■ Problem to solve ■
Lines below containing the word "Instance" should be copied out.

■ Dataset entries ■
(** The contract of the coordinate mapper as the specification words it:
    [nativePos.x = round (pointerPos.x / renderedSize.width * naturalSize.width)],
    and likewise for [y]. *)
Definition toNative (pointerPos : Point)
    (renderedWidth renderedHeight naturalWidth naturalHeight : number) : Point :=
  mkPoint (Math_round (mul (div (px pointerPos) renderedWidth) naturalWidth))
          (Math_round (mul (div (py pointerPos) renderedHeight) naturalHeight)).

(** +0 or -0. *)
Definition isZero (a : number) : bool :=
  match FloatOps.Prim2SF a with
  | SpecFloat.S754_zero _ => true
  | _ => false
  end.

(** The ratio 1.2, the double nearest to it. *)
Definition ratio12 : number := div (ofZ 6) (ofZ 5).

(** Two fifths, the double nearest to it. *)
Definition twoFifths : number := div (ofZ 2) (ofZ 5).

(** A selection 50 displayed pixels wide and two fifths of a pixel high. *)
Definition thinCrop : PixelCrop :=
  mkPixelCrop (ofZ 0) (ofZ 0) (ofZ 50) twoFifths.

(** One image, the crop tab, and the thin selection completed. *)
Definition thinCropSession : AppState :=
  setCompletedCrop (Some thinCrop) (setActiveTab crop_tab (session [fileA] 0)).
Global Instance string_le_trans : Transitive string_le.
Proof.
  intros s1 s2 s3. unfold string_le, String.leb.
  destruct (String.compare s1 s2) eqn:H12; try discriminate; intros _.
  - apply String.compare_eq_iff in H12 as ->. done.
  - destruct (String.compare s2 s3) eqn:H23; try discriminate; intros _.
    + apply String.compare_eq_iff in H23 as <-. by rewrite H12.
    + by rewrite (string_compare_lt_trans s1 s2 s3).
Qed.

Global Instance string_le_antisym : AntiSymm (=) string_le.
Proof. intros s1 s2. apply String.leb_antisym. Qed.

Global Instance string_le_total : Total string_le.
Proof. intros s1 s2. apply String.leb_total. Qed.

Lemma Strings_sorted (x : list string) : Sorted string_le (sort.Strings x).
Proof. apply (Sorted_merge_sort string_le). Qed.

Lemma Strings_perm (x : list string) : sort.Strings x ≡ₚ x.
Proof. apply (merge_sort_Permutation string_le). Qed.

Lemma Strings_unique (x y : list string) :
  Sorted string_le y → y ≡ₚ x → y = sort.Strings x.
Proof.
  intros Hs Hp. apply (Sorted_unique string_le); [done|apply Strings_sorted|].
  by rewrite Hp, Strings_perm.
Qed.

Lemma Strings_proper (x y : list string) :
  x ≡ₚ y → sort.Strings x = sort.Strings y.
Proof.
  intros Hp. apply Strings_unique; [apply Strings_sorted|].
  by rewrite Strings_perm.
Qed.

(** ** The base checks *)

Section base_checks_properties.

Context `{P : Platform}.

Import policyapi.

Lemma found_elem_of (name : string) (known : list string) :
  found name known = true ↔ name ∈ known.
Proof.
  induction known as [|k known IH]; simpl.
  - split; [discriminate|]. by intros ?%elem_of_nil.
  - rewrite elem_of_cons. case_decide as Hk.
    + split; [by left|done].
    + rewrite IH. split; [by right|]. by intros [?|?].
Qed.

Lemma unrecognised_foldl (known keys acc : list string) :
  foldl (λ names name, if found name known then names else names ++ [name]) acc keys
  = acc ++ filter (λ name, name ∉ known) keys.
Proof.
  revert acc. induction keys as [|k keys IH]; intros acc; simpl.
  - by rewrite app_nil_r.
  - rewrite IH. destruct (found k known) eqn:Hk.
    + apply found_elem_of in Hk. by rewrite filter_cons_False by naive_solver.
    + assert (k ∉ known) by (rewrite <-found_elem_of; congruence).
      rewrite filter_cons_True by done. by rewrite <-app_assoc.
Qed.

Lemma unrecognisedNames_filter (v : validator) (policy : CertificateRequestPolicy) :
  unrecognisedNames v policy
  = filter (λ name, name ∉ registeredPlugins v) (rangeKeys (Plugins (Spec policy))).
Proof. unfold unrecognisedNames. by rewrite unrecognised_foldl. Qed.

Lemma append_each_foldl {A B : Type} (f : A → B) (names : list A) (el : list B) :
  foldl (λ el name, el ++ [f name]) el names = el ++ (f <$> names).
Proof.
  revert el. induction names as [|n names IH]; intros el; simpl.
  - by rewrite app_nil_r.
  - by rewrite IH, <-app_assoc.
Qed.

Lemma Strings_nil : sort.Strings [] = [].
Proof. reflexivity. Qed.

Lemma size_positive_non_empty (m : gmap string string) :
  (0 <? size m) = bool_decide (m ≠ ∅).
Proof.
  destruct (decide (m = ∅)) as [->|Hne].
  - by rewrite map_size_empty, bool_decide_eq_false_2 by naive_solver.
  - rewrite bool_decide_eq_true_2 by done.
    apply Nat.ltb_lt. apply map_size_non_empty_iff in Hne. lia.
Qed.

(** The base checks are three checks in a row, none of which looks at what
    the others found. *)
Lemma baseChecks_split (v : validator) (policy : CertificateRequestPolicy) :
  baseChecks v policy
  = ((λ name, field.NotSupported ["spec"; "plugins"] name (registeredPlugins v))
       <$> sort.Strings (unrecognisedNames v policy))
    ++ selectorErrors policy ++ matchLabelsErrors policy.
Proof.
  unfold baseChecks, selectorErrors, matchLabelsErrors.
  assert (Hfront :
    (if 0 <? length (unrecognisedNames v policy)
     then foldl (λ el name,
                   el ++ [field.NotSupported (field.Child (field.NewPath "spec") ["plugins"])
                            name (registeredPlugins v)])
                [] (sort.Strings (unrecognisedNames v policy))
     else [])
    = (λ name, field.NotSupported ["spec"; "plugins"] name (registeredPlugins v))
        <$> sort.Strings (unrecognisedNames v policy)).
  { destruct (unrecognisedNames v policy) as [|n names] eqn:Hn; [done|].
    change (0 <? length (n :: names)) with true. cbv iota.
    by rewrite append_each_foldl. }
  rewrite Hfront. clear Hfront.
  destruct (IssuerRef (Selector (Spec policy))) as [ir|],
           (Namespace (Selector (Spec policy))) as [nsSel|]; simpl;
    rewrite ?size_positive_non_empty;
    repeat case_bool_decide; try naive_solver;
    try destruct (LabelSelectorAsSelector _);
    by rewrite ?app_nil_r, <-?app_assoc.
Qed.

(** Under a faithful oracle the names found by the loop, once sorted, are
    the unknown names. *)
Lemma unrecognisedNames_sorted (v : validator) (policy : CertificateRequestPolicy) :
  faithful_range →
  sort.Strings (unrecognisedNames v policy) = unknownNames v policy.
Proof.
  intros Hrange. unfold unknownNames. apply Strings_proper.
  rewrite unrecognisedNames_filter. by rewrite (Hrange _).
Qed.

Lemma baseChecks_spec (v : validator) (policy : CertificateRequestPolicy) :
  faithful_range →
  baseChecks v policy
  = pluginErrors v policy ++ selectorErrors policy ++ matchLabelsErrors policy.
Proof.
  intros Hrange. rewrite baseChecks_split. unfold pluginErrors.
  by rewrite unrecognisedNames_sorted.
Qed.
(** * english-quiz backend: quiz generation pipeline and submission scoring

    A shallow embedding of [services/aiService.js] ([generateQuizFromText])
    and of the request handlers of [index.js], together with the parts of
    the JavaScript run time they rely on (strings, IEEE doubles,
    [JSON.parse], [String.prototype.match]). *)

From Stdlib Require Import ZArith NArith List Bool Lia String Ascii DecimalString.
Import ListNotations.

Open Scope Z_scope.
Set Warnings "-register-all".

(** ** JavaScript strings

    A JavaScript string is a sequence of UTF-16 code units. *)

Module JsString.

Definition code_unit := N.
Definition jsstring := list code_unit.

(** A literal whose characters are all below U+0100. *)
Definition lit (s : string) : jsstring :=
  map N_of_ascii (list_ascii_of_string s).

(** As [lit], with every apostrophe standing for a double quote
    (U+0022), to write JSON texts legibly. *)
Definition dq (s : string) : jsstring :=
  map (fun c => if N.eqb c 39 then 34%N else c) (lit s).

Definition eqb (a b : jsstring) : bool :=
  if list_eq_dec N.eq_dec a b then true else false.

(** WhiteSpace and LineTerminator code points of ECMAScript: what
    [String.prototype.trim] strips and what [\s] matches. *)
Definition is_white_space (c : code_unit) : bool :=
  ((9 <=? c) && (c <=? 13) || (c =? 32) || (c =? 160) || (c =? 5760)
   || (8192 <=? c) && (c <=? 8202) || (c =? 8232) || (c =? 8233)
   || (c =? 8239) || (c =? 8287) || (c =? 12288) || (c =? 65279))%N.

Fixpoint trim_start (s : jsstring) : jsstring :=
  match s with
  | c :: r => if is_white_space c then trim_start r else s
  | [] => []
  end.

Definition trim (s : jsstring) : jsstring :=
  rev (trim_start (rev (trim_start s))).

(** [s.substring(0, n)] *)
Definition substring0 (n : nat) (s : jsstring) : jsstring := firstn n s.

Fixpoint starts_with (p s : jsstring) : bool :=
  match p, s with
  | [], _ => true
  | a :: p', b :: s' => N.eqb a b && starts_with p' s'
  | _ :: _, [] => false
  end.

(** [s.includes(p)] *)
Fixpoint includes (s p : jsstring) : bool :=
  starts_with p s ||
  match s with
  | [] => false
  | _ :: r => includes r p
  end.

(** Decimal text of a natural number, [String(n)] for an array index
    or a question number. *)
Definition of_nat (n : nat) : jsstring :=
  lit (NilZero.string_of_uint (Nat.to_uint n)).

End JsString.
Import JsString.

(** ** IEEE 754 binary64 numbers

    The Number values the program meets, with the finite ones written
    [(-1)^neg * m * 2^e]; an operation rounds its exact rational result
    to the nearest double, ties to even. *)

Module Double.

■ Completed task ■
Global Instance string_le_trans : Transitive string_le.
Global Instance string_le_antisym : AntiSymm (=) string_le.
Global Instance string_le_total : Total string_le.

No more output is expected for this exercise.